Lemma dir_find_app V x name n m k :
  dir_find V x name (n + m) k =
  match dir_find V x name n k with
  | Some r => Some r
  | None => dir_find V x name m (k + Z.of_nat n)
  end.
Proof using Type.
  revert k. induction n as [|n IH]; intros k; simpl; [by rewrite Z.add_0_r|].
  destruct (matches name (entry V x k)); [done|]. rewrite IH.
  by replace (k + 1 + Z.of_nat n) with (k + Z.of_nat (S n)) by lia.
Qed.

Lemma dir_find_none V x name n k :
  dir_find V x name n k = None <-> forall j, k <= j < k + Z.of_nat n -> matches name (entry V x j) = false.
Proof using Type.
  revert k. induction n as [|n IH]; intros k; simpl.
  - split; [intros; lia|done].
  - destruct (matches name (entry V x k)) eqn:E.
    + split; [done|]. intros H. rewrite H in E; [done|lia].
    + rewrite IH. split.
      * intros H j Hj. destruct (decide (j = k)) as [->|]; [done|]. apply H. lia.
      * intros H j Hj. apply H. lia.
Qed.

Lemma dir_find_first V x name n k j :
  k <= j < k + Z.of_nat n -> matches name (entry V x j) = true ->
  (forall i, k <= i < j -> matches name (entry V x i) = false) ->
  dir_find V x name n k = Some (j, de_inum (entry V x j)).
Proof using Type.
  revert k. induction n as [|n IH]; intros k Hj Hm Hlt; [lia|]. simpl.
  destruct (decide (j = k)) as [->|Hne]; [by rewrite Hm|]. rewrite Hlt by lia. apply IH; [lia|done|].
  intros i Hi. apply Hlt. lia.
Qed.
(* ===== verification/Sysfile.v ===== *)
(** * Sysfile: sysfile.c, the system calls on files

    Each call takes the index [cp] of the current process and gives the value
    that syscall() stores in %eax; error exits keep the order in which the
    source undoes its work. *)
From S2P Require Import Prelude Kmonad Kalloc Pipe Proc Segment Block FsLayout Fs File Syscall Process Exec.
From stdpp Require Import options.

Module Sysfile.
Import FsLayout Fs File Syscall Process.

Definition O_RDONLY : Z := 0.
Definition O_WRONLY : Z := 1.
Definition O_RDWR : Z := 2.
Definition O_CREATE : Z := 512.

Definition dot : bytes := [46; 0].
Definition dotdot : bytes := [46; 46; 0].

(** sizeof(struct statv6), and its bytes: type and nlink are shorts followed
    by padding, which filestat leaves alone. *)
Definition size_stat : Z := 20.

Definition put_stat (a : Z) (st : statv6) (m : Z -> Z) : Z -> Z :=
  mem_write (a + 16) (le_enc 4 (st_size st))
    (mem_write (a + 12) (le_enc 2 (st_nlink st))
      (mem_write (a + 8) (le_enc 4 (st_ino st))
        (mem_write (a + 4) (le_enc 4 (st_dev st))
          (mem_write a (le_enc 2 (st_type st)) m)))).

Section Calls.
Context {B : Type} `{BlockOps B}.
Variable (fuel : nat).
Variable (dev_read : Z -> option (nat -> Z -> K (fstate B) (Z * bytes))).
Variable (dev_write : Z -> option (nat -> bytes -> Z -> K (fstate B) Z)).

(** argfd: the descriptor and the file. *)
Definition argfd (cp : nat) (n : Z) : K (kern B) (option (nat * nat)) :=
  a <- arg cp (fun p m => argint p m n) ;;
  match a with
  | None => kret None
  | Some fd =>
      if (fd <? 0) || (Z.of_nat Proc.NOFILE <=? fd) then kret None
      else
        f <- pget cp (fun p => ofile_at p (Z.to_nat fd)) ;;
        match f with
        | None => kret None
        | Some f => kret (Some (Z.to_nat fd, f))
        end
  end.

Fixpoint fdalloc_loop (n fd cp f : nat) : K (kern B) Z :=
  match n with
  | O => kret (-1)
  | S n' =>
      o <- pget cp (fun p => ofile_at p fd) ;;
      match o with
      | None => pupd cp (set_ofile fd (Some f)) ;; kret (Z.of_nat fd)
      | Some _ => fdalloc_loop n' (S fd) cp f
      end
  end.

Definition fdalloc (cp f : nat) : K (kern B) Z := fdalloc_loop Proc.NOFILE 0 cp f.

(** The arguments of read and write: the file, the count and the buffer. *)
Definition rwargs (cp : nat) : K (kern B) (option (nat * Z * Z)) :=
  a <- argfd cp 0 ;;
  match a with
  | None => kret None
  | Some (_, f) =>
      n <- arg cp (fun p m => argint p m 2) ;;
      match n with
      | None => kret None
      | Some n =>
          p <- arg cp (fun p m => argptr p m 1 n) ;;
          match p with
          | None => kret None
          | Some p => kret (Some (f, n, p))
          end
      end
  end.

Definition sys_read (cp : nat) : K (kern B) Z :=
  a <- rwargs cp ;;
  match a with
  | None => kret (-1)
  | Some (f, n, p) =>
      let* (r, dst) <- fileread fuel dev_read f n ;;
      mupd (mem_write p dst) ;;
      kret r
  end.

Definition sys_write (cp : nat) : K (kern B) Z :=
  a <- rwargs cp ;;
  match a with
  | None => kret (-1)
  | Some (f, n, p) =>
      m <- mem ;;
      filewrite fuel dev_write f (fun i => m (p + Z.of_nat i)) n
  end.

Definition sys_dup (cp : nat) : K (kern B) Z :=
  a <- argfd cp 0 ;;
  match a with
  | None => kret (-1)
  | Some (_, f) =>
      fd <- fdalloc cp f ;;
      if fd <? 0 then kret (-1)
      else filedup f ;; kret fd
  end.

Definition sys_close (cp : nat) : K (kern B) Z :=
  a <- argfd cp 0 ;;
  match a with
  | None => kret (-1)
  | Some (fd, f) =>
      pupd cp (set_ofile fd None) ;;
      fileclose f ;;
      kret 0
  end.

Definition sys_fstat (cp : nat) : K (kern B) Z :=
  a <- argfd cp 0 ;;
  match a with
  | None => kret (-1)
  | Some (_, f) =>
      st <- arg cp (fun p m => argptr p m 1 size_stat) ;;
      match st with
      | None => kret (-1)
      | Some a =>
          let* (r, st) <- filestat fuel f ;;
          (match st with Some x => mupd (put_stat a x) | None => kret tt end) ;;
          kret r
      end
  end.

(** The current directory and a string argument. *)
Definition cwd_of (cp : nat) : K (kern B) nat := pget cp (fun p => default 0%nat (Proc.cwd p)).

Definition strarg (cp : nat) (n : Z) : K (kern B) (option bytes) :=
  m <- mem ;;
  a <- arg cp (fun p m => argstr p m n) ;;
  kret (match a with Some r => Some (str_at m r) | None => None end).

Definition sys_link_bad (ip : nat) : K (kern B) Z :=
  on_fs (ilock fuel ip) ;;
  on_fs (iset ip (fun x => set_nlink (i16 (inlink x - 1)) x)) ;;
  on_fs (iupdate ip) ;;
  on_fs (iunlockput ip) ;;
  kret (-1).

Definition sys_link (cp : nat) : K (kern B) Z :=
  old <- strarg cp 0 ;;
  match old with None => kret (-1) | Some old =>
  new <- strarg cp 1 ;;
  match new with None => kret (-1) | Some new =>
  wd <- cwd_of cp ;;
  ip <- on_fs (namei fuel wd old) ;;
  match ip with None => kret (-1) | Some ip =>
    on_fs (ilock fuel ip) ;;
    t <- on_fs (iget_ ip itype) ;;
    if t =? T_DIR then on_fs (iunlockput ip) ;; kret (-1)
    else
      on_fs (iset ip (fun x => set_nlink (i16 (inlink x + 1)) x)) ;;
      on_fs (iupdate ip) ;;
      on_fs (iunlock ip) ;;
      let* (dp, name) <- on_fs (nameiparent fuel wd new (replicate 14 0)) ;;
      match dp with
      | None => sys_link_bad ip
      | Some dp =>
          on_fs (ilock fuel dp) ;;
          d <- on_fs (iget_ dp idev) ;;
          x <- on_fs (iget_ ip (fun x => x)) ;;
          ok <- (if negb (d =? idev x) then kret false
                 else r <- on_fs (dirlink dev_read dev_write dp name (inum x)) ;;
                      kret (negb (r <? 0))) ;;
          if (ok : bool) then
            on_fs (iunlockput dp) ;;
            on_fs (iput ip) ;;
            kret 0
          else
            on_fs (iunlockput dp) ;;
            sys_link_bad ip
      end
  end end end.

(** The loop of isdirempty: a directory has at most MAXFILE blocks of 32
    entries, so [n] entries from [off] on. *)
Fixpoint isdirempty_loop (n : nat) (dp : nat) (off : Z) : K (fstate B) bool :=
  match n with
  | O => diverge
  | S n' =>
      size <- iget_ dp isize ;;
      if off <? size then
        let* (r, de) <- readi dev_read dp off 16 ;;
        if negb (r =? 16) then panic "isdirempty: readi"
        else if negb (get16 de 0 =? 0) then kret false
        else isdirempty_loop n' dp (off + 16)
      else kret true
  end.

Definition NDIRENT : nat := Z.to_nat (MAXFILE * BSIZE / 16 + 1).

Definition isdirempty (dp : nat) : K (fstate B) bool := isdirempty_loop NDIRENT dp 32.

Definition sys_unlink (cp : nat) : K (kern B) Z :=
  path <- strarg cp 0 ;;
  match path with None => kret (-1) | Some path =>
  wd <- cwd_of cp ;;
  let* (dp, name) <- on_fs (nameiparent fuel wd path (replicate 14 0)) ;;
  match dp with None => kret (-1) | Some dp =>
    on_fs (ilock fuel dp) ;;
    if (namecmp name dot =? 0) || (namecmp name dotdot =? 0) then
      on_fs (iunlockput dp) ;; kret (-1)
    else
      r <- on_fs (dirlookup dp name) ;;
      match r with
      | None => on_fs (iunlockput dp) ;; kret (-1)
      | Some (ip, off) =>
          on_fs (ilock fuel ip) ;;
          nl <- on_fs (iget_ ip inlink) ;;
          if nl <? 1 then panic "unlink: nlink < 1"
          else
            t <- on_fs (iget_ ip itype) ;;
            empty <- (if t =? T_DIR then on_fs (isdirempty ip) else kret true) ;;
            if negb (empty : bool) then
              on_fs (iunlockput ip) ;; on_fs (iunlockput dp) ;; kret (-1)
            else
              w <- on_fs (writei dev_write dp (replicate 16 0) off 16) ;;
              if negb (w =? 16) then panic "unlink: writei"
              else
                t <- on_fs (iget_ ip itype) ;;
                (if t =? T_DIR then
                   on_fs (iset dp (fun x => set_nlink (i16 (inlink x - 1)) x)) ;;
                   on_fs (iupdate dp)
                 else kret tt) ;;
                on_fs (iunlockput dp) ;;
                on_fs (iset ip (fun x => set_nlink (i16 (inlink x - 1)) x)) ;;
                on_fs (iupdate ip) ;;
                on_fs (iunlockput ip) ;;
                kret 0
      end
  end end.

(** create: the new or existing inode, locked. *)
Definition create (cp : nat) (path : bytes) (type major minor : Z) : K (kern B) (option nat) :=
  wd <- cwd_of cp ;;
  let* (dp, name) <- on_fs (nameiparent fuel wd path (replicate 14 0)) ;;
  match dp with None => kret None | Some dp =>
    on_fs (ilock fuel dp) ;;
    r <- on_fs (dirlookup dp name) ;;
    match r with
    | Some (ip, _) =>
        on_fs (iunlockput dp) ;;
        on_fs (ilock fuel ip) ;;
        t <- on_fs (iget_ ip itype) ;;
        if negb (t =? type) || negb (type =? T_FILE) then
          on_fs (iunlockput ip) ;; kret None
        else kret (Some ip)
    | None =>
        dev <- on_fs (iget_ dp idev) ;;
        (* ialloc panics rather than returning 0 *)
        ip <- on_fs (ialloc dev type) ;;
        on_fs (ilock fuel ip) ;;
        on_fs (iset ip (fun x => set_nlink 1 (set_devs (i16 major) (i16 minor) x))) ;;
        on_fs (iupdate ip) ;;
        inum_ip <- on_fs (iget_ ip inum) ;;
        (if type =? T_DIR then
           on_fs (iset dp (fun x => set_nlink (i16 (inlink x + 1)) x)) ;;
           on_fs (iupdate dp) ;;
           r1 <- on_fs (dirlink dev_read dev_write ip dot inum_ip) ;;
           if r1 <? 0 then panic "create dots"
           else
             inum_dp <- on_fs (iget_ dp inum) ;;
             r2 <- on_fs (dirlink dev_read dev_write ip dotdot inum_dp) ;;
             if r2 <? 0 then panic "create dots" else kret tt
         else kret tt) ;;
        r <- on_fs (dirlink dev_read dev_write dp name inum_ip) ;;
        if r <? 0 then panic "create: dirlink"
        else
          on_fs (iunlockput dp) ;;
          kret (Some ip)
    end
  end.

(** The inode that open opens, locked. *)
Definition open_inode (cp : nat) (path : bytes) (omode : Z) : K (kern B) (option nat) :=
  if negb (Z.land omode O_CREATE =? 0) then create cp path T_FILE 0 0
  else
    wd <- cwd_of cp ;;
    r <- on_fs (namei fuel wd path) ;;
    match r with
    | None => kret None
    | Some ip =>
        on_fs (ilock fuel ip) ;;
        t <- on_fs (iget_ ip itype) ;;
        if (t =? T_DIR) && negb (omode =? O_RDONLY) then
          on_fs (iunlockput ip) ;; kret None
        else kret (Some ip)
    end.

(** f = filealloc() and fd = fdalloc(f), with f closed again if there is no
    descriptor. *)
Definition alloc_fd (cp : nat) : K (kern B) (option (nat * Z)) :=
  r <- filealloc ;;
  match r with
  | None => kret None
  | Some f =>
      fd <- fdalloc cp f ;;
      if fd <? 0 then fileclose f ;; kret None else kret (Some (f, fd))
  end.

Definition sys_open (cp : nat) : K (kern B) Z :=
  path <- strarg cp 0 ;;
  match path with None => kret (-1) | Some path =>
  omode <- arg cp (fun p m => argint p m 1) ;;
  match omode with None => kret (-1) | Some omode =>
  r <- open_inode cp path omode ;;
  match r with None => kret (-1) | Some ip =>
    a <- alloc_fd cp ;;
    match a with
    | None => on_fs (iunlockput ip) ;; kret (-1)
    | Some (f, fd) =>
        on_fs (iunlock ip) ;;
        fset f (set_inode (Z.land omode O_WRONLY =? 0)
                  (negb (Z.land omode O_WRONLY =? 0) || negb (Z.land omode O_RDWR =? 0)) ip) ;;
        kret fd
    end
  end end end.

Definition sys_mknod (cp : nat) : K (kern B) Z :=
  path <- strarg cp 0 ;;
  match path with None => kret (-1) | Some path =>
  major <- arg cp (fun p m => argint p m 1) ;;
  match major with None => kret (-1) | Some major =>
  minor <- arg cp (fun p m => argint p m 2) ;;
  match minor with None => kret (-1) | Some minor =>
  r <- create cp path T_DEV (i16 major) (i16 minor) ;;
  match r with
  | None => kret (-1)
  | Some ip => on_fs (iunlockput ip) ;; kret 0
  end end end end.

Definition sys_mkdir (cp : nat) : K (kern B) Z :=
  path <- strarg cp 0 ;;
  match path with None => kret (-1) | Some path =>
  r <- create cp path T_DIR 0 0 ;;
  match r with
  | None => kret (-1)
  | Some ip => on_fs (iunlockput ip) ;; kret 0
  end end.

Definition sys_chdir (cp : nat) : K (kern B) Z :=
  path <- strarg cp 0 ;;
  match path with None => kret (-1) | Some path =>
  wd <- cwd_of cp ;;
  r <- on_fs (namei fuel wd path) ;;
  match r with
  | None => kret (-1)
  | Some ip =>
      on_fs (ilock fuel ip) ;;
      t <- on_fs (iget_ ip itype) ;;
      if negb (t =? T_DIR) then on_fs (iunlockput ip) ;; kret (-1)
      else
        on_fs (iunlock ip) ;;
        on_fs (iput wd) ;;
        pupd cp (set_cwd (Some ip)) ;;
        kret 0
  end end.

(** The loop of sys_exec over argv, from index [i] of at most 20. *)
Fixpoint exec_args (n : nat) (cp : nat) (uargv : Z) (i : Z) (acc : list bytes)
  : K (kern B) (option (list bytes)) :=
  match n with
  | O => kret None
  | S n' =>
      u <- arg cp (fun p m => fetchint p m (u32 (uargv + 4 * i))) ;;
      match u with
      | None => kret None
      | Some uarg =>
          if uarg =? 0 then kret (Some acc)
          else
            m <- mem ;;
            a <- arg cp (fun p m => fetchstr p m (u32 uarg)) ;;
            match a with
            | None => kret None
            | Some r => exec_args n' cp uargv (i + 1) (acc ++ [str_at m r])
            end
      end
  end.

Definition sys_exec (elf0 : bytes) (cp : nat) : K (kern B) Z :=
  path <- strarg cp 0 ;;
  match path with None => kret (-1) | Some path =>
  uargv <- arg cp (fun p m => argint p m 1) ;;
  match uargv with None => kret (-1) | Some uargv =>
  argv <- exec_args 20 cp (u32 uargv) 0 [] ;;
  match argv with
  | None => kret (-1)
  | Some argv => Exec.exec fuel dev_read elf0 cp path argv
  end end end.

Definition sys_pipe (cp : nat) : K (kern B) Z :=
  fd <- arg cp (fun p m => argptr p m 0 8) ;;
  match fd with None => kret (-1) | Some fd =>
  r <- pipealloc ;;
  match r with None => kret (-1) | Some (rf, wf) =>
    fd0 <- fdalloc cp rf ;;
    if fd0 <? 0 then fileclose rf ;; fileclose wf ;; kret (-1)
    else
      fd1 <- fdalloc cp wf ;;
      if fd1 <? 0 then
        pupd cp (set_ofile (Z.to_nat fd0) None) ;;
        fileclose rf ;;
        fileclose wf ;;
        kret (-1)
      else
        mupd (mem_write fd (le_enc 4 fd0)) ;;
        mupd (mem_write (fd + 4) (le_enc 4 fd1)) ;;
        kret 0
  end end.
End Calls.
End Sysfile.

··········

Exercise description
Starting with the line with "Definition sys_unlink (cp" above and going on through the line with "(** create: the", transcribe every line exactly, both ends included, and add nothing.

Expected answer
Definition sys_unlink (cp : nat) : K (kern B) Z :=
  path <- strarg cp 0 ;;
  match path with None => kret (-1) | Some path =>
  wd <- cwd_of cp ;;
  let* (dp, name) <- on_fs (nameiparent fuel wd path (replicate 14 0)) ;;
  match dp with None => kret (-1) | Some dp =>
    on_fs (ilock fuel dp) ;;
    if (namecmp name dot =? 0) || (namecmp name dotdot =? 0) then
      on_fs (iunlockput dp) ;; kret (-1)
    else
      r <- on_fs (dirlookup dp name) ;;
      match r with
      | None => on_fs (iunlockput dp) ;; kret (-1)
      | Some (ip, off) =>
          on_fs (ilock fuel ip) ;;
          nl <- on_fs (iget_ ip inlink) ;;
          if nl <? 1 then panic "unlink: nlink < 1"
          else
            t <- on_fs (iget_ ip itype) ;;
            empty <- (if t =? T_DIR then on_fs (isdirempty ip) else kret true) ;;
            if negb (empty : bool) then
              on_fs (iunlockput ip) ;; on_fs (iunlockput dp) ;; kret (-1)
            else
              w <- on_fs (writei dev_write dp (replicate 16 0) off 16) ;;
              if negb (w =? 16) then panic "unlink: writei"
              else
                t <- on_fs (iget_ ip itype) ;;
                (if t =? T_DIR then
                   on_fs (iset dp (fun x => set_nlink (i16 (inlink x - 1)) x)) ;;
                   on_fs (iupdate dp)
                 else kret tt) ;;
                on_fs (iunlockput dp) ;;
                on_fs (iset ip (fun x => set_nlink (i16 (inlink x - 1)) x)) ;;
                on_fs (iupdate ip) ;;
                on_fs (iunlockput ip) ;;
                kret 0
      end
  end end.

(** create: the new or existing inode, locked. *)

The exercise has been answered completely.